Eclesiástico (Sirácide) 34
Santa Biblia Martín Nieto ›1Vanas y engañosas son las esperanzas del insensato; los sueños dan alas a los tontos.
2Como quien intenta apresar la sombra y perseguir el viento, así es el que se apoya en sueños.
3Como imagen en un espejo, así son los sueños; frente a un rostro, la reproducción de este rostro.
4Del impuro, ¿cómo saldrá cosa pura?; y del mentiroso, ¿qué verdad puede salir?
5Adivinaciones, augurios y sueños son cosas vanas; puras fantasías, como las de mujer en parto.
6A no ser que sean enviados del altísimo, no hagas caso de ellos.
7Porque a muchos engañaron los sueños, y cayeron los que esperaban en ellos.
8La ley debe cumplirse sin engaño, y la sabiduría es perfecta en la boca fiel.
9Un hombre instruido conoce muchas cosas, y el muy experimentado puede enseñar.
10Quien no ha pasado pruebas poco sabe; pero quien ha viajado de acá para allá tiene rica experiencia.
11En el curso de mis viajes he visto muchas cosas, he aprendido mucho más de lo que sabría decir.
12Me he visto en peligro de muerte muchas veces, pero gracias a ello me salvé.
13El espíritu de los que temen al Señor vivirá, porque su esperanza está en aquel que salva.
14El que teme al Señor nada temerá; no se desalentará, porque él es su esperanza.
15Dichosa el alma del que teme al Señor. ¿Sobre quién se apoya?
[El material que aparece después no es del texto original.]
(* ===== verification/HttpText.v ===== *)
(** The text of the HTTP protocol (src/contrib/libevent-1.4.13-stable/http.c):
    splitting and escaping, URIs and their queries, lists of headers.

    A C string is a [string] without NUL; what the code copies with [strdup] or
    reads as a C string ends at the first NUL ([c_text]). *)
From S2P Require Import Prelude Numeric Evbuffer.
#[local] Open Scope Z_scope.

(** ** Strings *)

Definition c_text (s : string) : string := unchars (c_chars (chars s)).

(** [strsep(&s, del)] with one delimiter: the token, and what [s] points to. *)
Fixpoint strsep (del : ascii) (s : string) : string * option string :=
  match s with
  | EmptyString => (EmptyString, None)
  | String c s =>
      if bool_decide (c = del) then (EmptyString, Some s)
      else let r := strsep del s in (String c r.1, r.2)
  end.

(** [strpbrk(s, set)] and [s + strspn(s, set)]. *)
Fixpoint strpbrk (set s : string) : option string :=
  match s with
  | EmptyString => None
  | String c t => if smem c set then Some s else strpbrk set t
  end.
Fixpoint skip_set (set s : string) : string :=
  match s with
  | EmptyString => EmptyString
  | String c t => if smem c set then skip_set set t else s
  end.

Definition CR : ascii := "013"%char.
Definition LF : ascii := "010"%char.
Definition crlf : string := String CR (String LF EmptyString).

(** ** Escaping for HTML *)

Definition html_replace (ch : ascii) : string :=
  if bool_decide (ch = "<"%char) then "&lt;"
  else if bool_decide (ch = ">"%char) then "&gt;"
  else if bool_decide (ch = "034"%char) then "&quot;"
  else if bool_decide (ch = "'"%char) then "&#039;"
  else if bool_decide (ch = "&"%char) then "&amp;"
  else String ch EmptyString.
Fixpoint replace_all (s : string) : string :=
  match s with EmptyString => EmptyString | String c s => html_replace c +:+ replace_all s end.
(** The size is added up in an [int]; more than that is a failed allocation,
    which ends the program, or a block that is too small. *)
Definition evhttp_htmlescape (html : string) : outcome string :=
  let new_size := wrap32 (Z.of_nat (slen (replace_all html))) in
  check ((Z.of_nat (slen html) <? 2 ^ 31) && (Z.of_nat (slen (replace_all html)) <=? new_size)) ≫= λ _,
  Done (replace_all html).

(** ** URIs *)

Definition uri_chars : list Z := [
  0; 0; 0; 0; 0; 0; 0; 0;   0; 0; 0; 0; 0; 0; 0; 0;
  0; 0; 0; 0; 0; 0; 0; 0;   0; 0; 0; 0; 0; 0; 0; 0;
  0; 1; 0; 0; 1; 0; 0; 1;   1; 1; 1; 1; 1; 1; 1; 1;
  1; 1; 1; 1; 1; 1; 1; 1;   1; 1; 1; 0; 0; 1; 0; 0;
  1; 1; 1; 1; 1; 1; 1; 1;   1; 1; 1; 1; 1; 1; 1; 1;
  1; 1; 1; 1; 1; 1; 1; 1;   1; 1; 1; 0; 0; 0; 0; 1;
  0; 1; 1; 1; 1; 1; 1; 1;   1; 1; 1; 1; 1; 1; 1; 1;
  1; 1; 1; 1; 1; 1; 1; 1;   1; 1; 1; 0; 0; 0; 1; 0] ++ replicate 128 0.
Definition uri_char (c : ascii) : bool := negb (nth (nat_of_ascii c) uri_chars 0 =? 0).

Definition hex_digit (n : nat) : ascii :=
  nth n (chars "0123456789ABCDEF") zero.
(** [%%%02X]. *)
Definition percent (c : ascii) : string :=
  String "%" (String (hex_digit (nat_of_ascii c / 16)) (String (hex_digit (nat_of_ascii c mod 16)) EmptyString)).

Fixpoint encode_loop (uri : string) (buf : evbuffer) : outcome evbuffer :=
  match uri with
  | EmptyString => Done buf
  | String c uri =>
      buf ← (if uri_char c then evbuffer_add [c] buf
             else r ← evbuffer_add_printf (chars (percent c)) buf; Done r.2);
      encode_loop uri buf
  end.
Definition evhttp_encode_uri (uri : string) : outcome string :=
  buf ← encode_loop uri evbuffer_new;
  buf ← evbuffer_add [zero] buf;
  data ← read_mem (eb_mem buf) (eb_buffer buf) (eb_off buf);
  Done (c_text (unchars data)).

(** [evhttp_decode_uri_internal]: the bytes written to [ret] before its
    terminator.  [in_query] starts as [always_decode_plus]. *)
Definition isxdigit (c : ascii) : bool := match hex_val c with Some _ => true | None => false end.
Definition hex_value (c : ascii) : nat := default O (hex_val c).
Fixpoint decode_uri_internal (in_query : bool) (uri : string) : string :=
  match uri with
  | EmptyString => EmptyString
  | String c t =>
      if bool_decide (c = "?"%char) then String c (decode_uri_internal true t)
      else if bool_decide (c = "+"%char) && in_query then String " " (decode_uri_internal in_query t)
      else if bool_decide (c = "%"%char) then
        match t with
        | String h (String l u) =>
            if isxdigit h && isxdigit l
            then String (ascii_of_nat (16 * hex_value h + hex_value l)) (decode_uri_internal in_query u)
            else String c (decode_uri_internal in_query t)
        | _ => String c (decode_uri_internal in_query t)
        end
      else String c (decode_uri_internal in_query t)
  end.
(** Into a block of [strlen(uri) + 1] bytes; the C string there. *)
Definition evhttp_decode_uri (uri : string) : outcome string :=
  let ret := decode_uri_internal false uri in
  check (Z.of_nat (slen ret) + 1 <=? Z.of_nat (slen uri) + 1) ≫= λ _, Done (c_text ret).

(** ** Headers *)

Definition headers : Type := list (string * string).

(** Names of headers are compared without regard to case. *)
Fixpoint same_name (a b : string) : bool :=
  match a, b with
  | EmptyString, EmptyString => true
  | String x a, String y b => bool_decide (lower x = lower y) && same_name a b
  | _, _ => false
  end.
Fixpoint find_header (l : list (string * string)) (key : string) : option string :=
  match l with
  | [] => None
  | (k, v) :: l => if same_name k key then Some v else find_header l key
  end.
Fixpoint remove_header (l : list (string * string)) (key : string) : list (string * string) :=
  match l with
  | [] => []
  | (k, v) :: l => if same_name k key then l else (k, v) :: remove_header l key
  end.

Fixpoint valid_loop (fuel : nat) (p : string) : bool :=
  match fuel with
  | O => true
  | S fuel =>
      match strpbrk crlf p with
      | None => true
      | Some p =>
          match skip_set crlf p with
          | EmptyString => false
          | String c _ as p =>
              if bool_decide (c = " "%char) || bool_decide (c = "009"%char) then valid_loop fuel p else false
          end
      end
  end.
Definition evhttp_header_is_valid_value (value : string) : bool := valid_loop (S (slen value)) value.

Definition evhttp_add_header_internal (hs : headers) (key value : string) : headers :=
  hs ++ [(c_text key, c_text value)].
(** The result of the call, and the list. *)
Definition evhttp_add_header (hs : headers) (key value : string) : Z * headers :=
  if smem CR key || smem LF key then (-1, hs)
  else if negb (evhttp_header_is_valid_value value) then (-1, hs)
  else (0, evhttp_add_header_internal hs key value).
Definition evhttp_clear_headers (hs : headers) : headers := [].

(** The last header takes the line at its end. *)
Definition evhttp_append_to_last_header (hs : headers) (line : string) : Z * headers :=
  match last hs with
  | None => (-1, hs)
  | Some (k, v) => (0, removelast hs ++ [(k, v +:+ line)])
  end.

(** ** Queries *)

(** One argument a round: it stops at one without [=].  The value is decoded
    into a block of its own length, the key is not decoded. *)
Fixpoint query_loop (fuel : nat) (p : option string) (hs : headers) : outcome headers :=
  match p with
  | None | Some EmptyString => Done hs
  | Some p =>
      match fuel with
      | O => Hang
      | S fuel =>
          let '(argument, p) := strsep "&" p in
          let '(key, value) := strsep "=" argument in
          match value with
          | None => Done hs
          | Some value =>
              let decoded_value := decode_uri_internal true value in
              check (Z.of_nat (slen decoded_value) + 1 <=? Z.of_nat (slen value) + 1) ≫= λ _,
              query_loop fuel p (evhttp_add_header_internal hs key decoded_value)
          end
      end
  end.
Definition evhttp_parse_query (uri : string) : outcome headers :=
  if negb (smem "?" uri) then Done []
  else query_loop (S (slen uri)) (strsep "?" uri).2 [].
(* ===== verification/WebSafe.v ===== *)
(** What the web server guarantees.

    [web_inv]: the graph is well formed, the pipeline and its modules are live,
    each module is listed once.  Whatever the requests, the handlers that
    return keep it ([serve_safe]), and the framework touches no deleted object and
    leaves no dangling connection; what can fault is a method that a class
    overrides ([blamed]).  Loading a slot is left out (it deletes every module of the
    pipeline without disconnecting anything), and asking for the interface of a
    module that has none stops the program ([gui_request_aborts] in WebFiles). *)
From S2P Require Import Prelude StdMap Numeric Utils Property Container Module World Wiring.
From S2P Require Import Lifecycle Catalogue Factory Pipeline PipelineSafe PipelineRuns Json HttpText Web Removal WebStream.

(** ** Reading without faults *)

Lemma safe_wf {A} (x : M A) w : (world_wf w → safe x w) → safe x w.
Proof. intros H Hw. by apply H. Qed.

Lemma safe_getm_bind {A} a m (k : moModule → M A) w :
  w_modules w !! a = Some m → safe (k m) w → safe (getm a ≫= k) w.
Proof.
  intros Hm Hk Hw. destruct (Hk Hw) as (r & w' & Hrun & Hq). exists r, w'.
  by rewrite bind_run, (getm_run a m).
Qed.

Lemma safe_gets_at_bind {A} s st (k : moDataStream → M A) w :
  w_streams w !! s = Some st → safe (k st) w → safe (gets_at s ≫= k) w.
Proof.
  intros Hs Hk Hw. destruct (Hk Hw) as (r & w' & Hrun & Hq). exists r, w'.
  by rewrite bind_run, (gets_at_run s st).
Qed.

Lemma safe_lift_bind {A B} (x : res A) v (k : A → M B) w : x = Ok v → safe (k v) w → safe (lift x ≫= k) w.
Proof. intros -> Hk Hw. destruct (Hk Hw) as (r & w' & Hrun & Hq). exists r, w'. by rewrite bind_run. Qed.

Lemma safe_property_string a k w :
  is_Some (w_modules w !! a) → safe (p ← property_of a k; lift (asString p)) w.
Proof.
  intros Ha Hw. destruct (safe_property a k w Ha Hw) as (p & w' & m' & Hrun & Hq & Hp & _).
  destruct (asString_total p Hp) as [s Hs]. exists s, w'. by rewrite bind_run, Hrun, Hs.
Qed.

Lemma safe_module_id a w : is_Some (w_modules w !! a) → safe (module_id a) w.
Proof. apply safe_property_string. Qed.

(** Every property of a well-formed module can be printed. *)
Definition printable (l : smap string moProperty) : Prop := ∀ k p, (k, p) ∈ l → ∃ s, asString p = Ok s.

Lemma module_printable m : module_wf m → printable (m_properties m).
Proof.
  intros Hm k p Hp. apply asString_total. apply (mwf_props m Hm k).
  by apply find_elem_ordered; [apply Hm|].
Qed.

Lemma printable_cons k p l : printable ((k, p) :: l) → (∃ s, asString p = Ok s) ∧ printable l.
Proof. intros H. split; [apply (H k); by left|]. intros j q Hq. apply (H j). by right. Qed.

Lemma json_properties_total l : printable l → ∃ r, json_properties l = Ok r.
Proof.
  induction l as [|[k p] l IH]; intros H; [by eexists|]. apply printable_cons in H as [[s Hs] Hl].
  destruct (IH Hl) as [r Hr]. simpl. rewrite Hs. cbn [mbind res_bind]. rewrite Hr. by eexists.
Qed.
Lemma serialize_sets_total id l : printable l → ∃ r, serialize_sets id l = Ok r.
Proof.
  induction l as [|[k p] l IH]; intros H; [by eexists|]. apply printable_cons in H as [[s Hs] Hl].
  destruct (IH Hl) as [r Hr]. simpl. rewrite Hs, Hr. destruct (isText p); by eexists.
Qed.
Lemma serialize_texts_total id l : printable l → ∃ r, serialize_texts id l = Ok r.
Proof.
  induction l as [|[k p] l IH]; intros H; [by eexists|]. apply printable_cons in H as [[s Hs] Hl].
  destruct (IH Hl) as [r Hr]. simpl. rewrite Hs, Hr. destruct (isText p); by eexists.
Qed.

(** ** Describing a module *)

Lemma safe_json_ports f fuel k w :
  (∀ j w', (k <= j < k + Z.of_nat fuel)%Z → quiet w w' → safe (f j) w') → safe (json_ports f fuel k) w.
Proof.
  revert k w. induction fuel as [|fuel IH]; intros k w H; [apply safe_ret|].
  apply safe_bind; [apply H; [lia|done]|]. intros j w1 _ Hq1.
  apply safe_bind; [|intros; apply safe_ret]. apply IH. intros i w2 Hi Hq2.
  apply H; [lia|by trans w1].
Qed.

Lemma safe_port_list key count f w :
  (∀ j w', (0 <= j < count)%Z → quiet w w' → safe (f j) w') → safe (json_port_list key count f) w.
Proof.
  intros H. unfold json_port_list. case_match; [apply safe_ret|].
  apply safe_bind; [|intros; apply safe_ret]. apply safe_json_ports. intros j w' Hj. apply H. lia.
Qed.

Lemma info_total {A} (m : smap Z A) n :
  contiguous (keys m) → (0 <= n < Z.of_nat (length m))%Z → is_Some (find n m).
Proof.
  intros Hc Hn. destruct (find n m) as [v|] eqn:E; [by eexists|]. exfalso.
  apply find_None_keys in E. apply E. rewrite Hc. apply list_elem_of_fmap.
  exists (Z.to_nat n). split; [lia|]. apply elem_of_seq. unfold keys. rewrite length_fmap. lia.
Qed.

Lemma json_port_in m k : module_wf m → (0 <= k < getInputCount m)%Z → ∃ r, json_port k (getInputInfos k m) = Ok r.
Proof.
  intros Hm Hk. destruct (info_total (m_input_infos m) k) as [i Hi]; [apply Hm|done|].
  unfold json_port, getInputInfos. rewrite Hi. by eexists.
Qed.
Lemma json_port_out m k : module_wf m → (0 <= k < getOutputCount m)%Z → ∃ r, json_port k (getOutputInfos k m) = Ok r.
Proof.
  intros Hm Hk. destruct (info_total (m_output_infos m) k) as [i Hi]; [apply Hm|done|].
  unfold json_port, getOutputInfos. rewrite Hi. by eexists.
Qed.

(** The module at [a] has the ports of [m]. *)
Definition same_ports_at (a : nat) (m : moModule) (w : world) : Prop :=
  ∃ m', w_modules w !! a = Some m' ∧ ports m' = ports m.

Lemma same_ports_start a m w : w_modules w !! a = Some m → same_ports_at a m w.
Proof. intros. by exists m. Qed.
Lemma same_ports_quiet a m w w' : quiet w w' → same_ports_at a m w → same_ports_at a m w'.
Proof.
  intros Hq (x & Hx & E). destruct (q_mod w w' Hq a x Hx) as (y & Hy & Hk & _).
  exists y. split; [done|]. by rewrite (kept_ports x y Hk).
Qed.
Lemma same_ports_live a m w : same_ports_at a m w → is_Some (w_modules w !! a).
Proof. intros (x & Hx & _). by eexists. Qed.

Lemma ports_counts m m' :
  ports m' = ports m → getInputCount m' = getInputCount m ∧ getOutputCount m' = getOutputCount m.
Proof. unfold ports, getInputCount, getOutputCount. intros [= _ _ -> -> _ _]. done. Qed.

Lemma safe_plain_input a m k w :
  same_ports_at a m w → (0 <= k < getInputCount m)%Z → safe (plain_input a k) w.
Proof.
  intros (x & Hx & E) Hk. destruct (ports_counts m x E) as [Ei _]. apply safe_wf. intros Hw.
  apply (safe_getm_bind a x); [done|].
  destruct (json_port_in x k) as [r Hr]; [by eapply (wwf_modules w Hw)|lia|].
  apply (safe_lift_bind _ r); [done|apply safe_ret].
Qed.
Lemma safe_plain_output a m k w :
  same_ports_at a m w → (0 <= k < getOutputCount m)%Z → safe (plain_output a k) w.
Proof.
  intros (x & Hx & E) Hk. destruct (ports_counts m x E) as [_ Eo]. apply safe_wf. intros Hw.
  apply (safe_getm_bind a x); [done|].
  destruct (json_port_out x k) as [r Hr]; [by eapply (wwf_modules w Hw)|lia|].
  apply (safe_lift_bind _ r); [done|apply safe_ret].
Qed.
Lemma safe_status_input a m k w :
  same_ports_at a m w → (0 <= k < getInputCount m)%Z → safe (status_input a k) w.
Proof.
  intros (x & Hx & E) Hk. destruct (ports_counts m x E) as [Ei _]. apply safe_wf. intros Hw.
  apply (safe_getm_bind a x); [done|].
  destruct (json_port_in x k) as [r Hr]; [by eapply (wwf_modules w Hw)|lia|].
  apply (safe_lift_bind _ r); [done|apply safe_ret].
Qed.

Lemma safe_json_observers j obs w : all_live w obs → safe (json_observers j obs) w.
Proof.
  revert j w. induction obs as [|a obs IH]; intros j w Hl; [apply safe_ret|].
  apply safe_bind; [apply safe_module_id, Hl; by left|]. intros id w1 _ Hq.
  apply safe_bind; [|intros; apply safe_ret]. apply IH. intros b Hb.
  eapply quiet_live; [done|]. apply Hl. by right.
Qed.

Lemma safe_status_output a m k w :
  same_ports_at a m w → (0 <= k < getOutputCount m)%Z → safe (status_output a k) w.
Proof.
  intros (x & Hx & E) Hk. destruct (ports_counts m x E) as [_ Eo]. apply safe_wf. intros Hw.
  apply (safe_getm_bind a x); [done|].
  destruct (json_port_out x k) as [r Hr]; [by eapply (wwf_modules w Hw)|lia|].
  apply (safe_lift_bind _ r); [done|]. apply safe_bind; [|intros; apply safe_ret].
  destruct (getOutput k x) as [s|] eqn:Hs; [|apply safe_ret].
  destruct (own_out_live w (wwf_own w Hw) a x k s Hx Hs) as [st Hst].
  apply (safe_gets_at_bind s st); [done|]. apply safe_json_observers.
  intros b Hb. by eapply (wwf_obs_live w Hw).
Qed.

Lemma safe_status_module a w : is_Some (w_modules w !! a) → safe (status_module a) w.
Proof.
  intros Ha. apply safe_bind; [by apply safe_module_id|]. intros id w1 _ Hq1.
  destruct (quiet_live w w1 a Hq1 Ha) as [m Hm]. apply (safe_getm_bind a m); [done|].
  apply safe_wf. intros Hw1. destruct (json_properties_total (m_properties m)) as [r Hr];
    [by apply module_printable, (wwf_modules w1 Hw1 a)|].
  apply (safe_lift_bind _ r); [done|]. pose proof (same_ports_start a m w1 Hm) as Hp.
  apply safe_bind.
  { apply safe_port_list. intros j w2 Hj Hq2. apply (safe_status_input a m); [|done].
    by eapply same_ports_quiet. }
  intros ins w2 _ Hq2. apply safe_bind; [|intros; apply safe_ret].
  apply safe_port_list. intros j w3 Hj Hq3. apply (safe_status_output a m); [|done].
  eapply same_ports_quiet; [|done]. by trans w2.
Qed.

Lemma safe_stats_module a w : is_Some (w_modules w !! a) → safe (stats_module a) w.
Proof.
  intros Ha. apply safe_bind; [by apply safe_module_id|]. intros id w1 _ Hq1.
  apply safe_bind; [apply safe_getm; by eapply quiet_live|]. intros; apply safe_ret.
Qed.

Lemma safe_map_M {A B} (f : A → M B) l w :
  (∀ a w', a ∈ l → quiet w w' → safe (f a) w') → safe (map_M f l) w.
Proof.
  revert w. induction l as [|a l IH]; intros w H; [apply safe_ret|].
  apply safe_bind; [apply H; [by left|done]|]. intros b w1 _ Hq1.
  apply safe_bind; [|intros; apply safe_ret]. apply IH. intros c w2 Hc Hq2.
  apply H; [by right|by trans w1].
Qed.

(** ** Saving *)

Lemma safe_module_serialize b a w : is_Some (w_modules w !! a) → safe (module_serialize b a) w.
Proof.
  intros [m Hm] Hw. pose proof (wwf_modules w Hw a m Hm) as Hwf.
  destruct (property_wf "id" m Hwf) as [Hp Hwf1].
  destruct (asString_total _ Hp) as [id Hid].
  pose proof (module_printable _ Hwf1) as Hpr.
  assert (∃ text, serializeCreation b m = Ok (text, (property "id" m).2)) as [text E].
  { unfold serializeCreation. rewrite (surjective_pairing (property "id" m)), Hid.
    destruct (serialize_texts_total id _ Hpr) as [t Ht], (serialize_sets_total id _ Hpr) as [s Hs].
    cbn [mbind res_bind]. rewrite Ht, Hs. destruct b; by eexists. }
  exists text, (put_module a (property "id" m).2 w). split.
  - unfold module_serialize. rewrite bind_run, (getm_run a m) by done. cbv beta iota.
    by rewrite bind_run, E.
  - eapply quiet_put; [done|apply property_kept|]. intros [_ Hcb]. split; [done|].
    by apply cbs_self_property.
Qed.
Y ¿quién es su sostén?
16Los ojos del Señor se posan sobre quienes lo aman: poderosa protección y fuerte apoyo, abrigo contra el viento abrasador y sombra contra el calor del mediodía, guarda contra el tropiezo y auxilio contra la caída.
17Él levanta el alma y da luz a los ojos; él da salud, vida y bendición.
18El que hace una ofrenda de lo adquirido con injusticias hace una ofrenda defectuosa. Las ofrendas de los que practican la injusticia no son aceptables.
19El altísimo no se complace en las ofrendas de los que practican la injusticia, ni por la multitud de los sacrificios perdona los pecados.
20Como el que inmola a un hijo ante los ojos de su padre, así es el que ofrece sacrificios de los bienes de los pobres.
21Pan escaso es la vida de los pobres; privarles de ello es como asesinar.
22Mata al prójimo quien le quita el sustento, y derrama sangre quien priva de su salario al jornalero.
23Uno construye y otro derriba, ¿qué les queda sino su fatiga?
24Uno reza, otro maldice, ¿a quién de los dos escuchará el Señor?
25Al que se limpia del contacto de un muerto y de nuevo le toca, ¿de qué le sirve el haberse lavado?
26Así el hombre que ayuna por sus pecados y luego los vuelve a cometer; ¿quién escuchará su plegaria y qué provecho sacará de sus penitencias?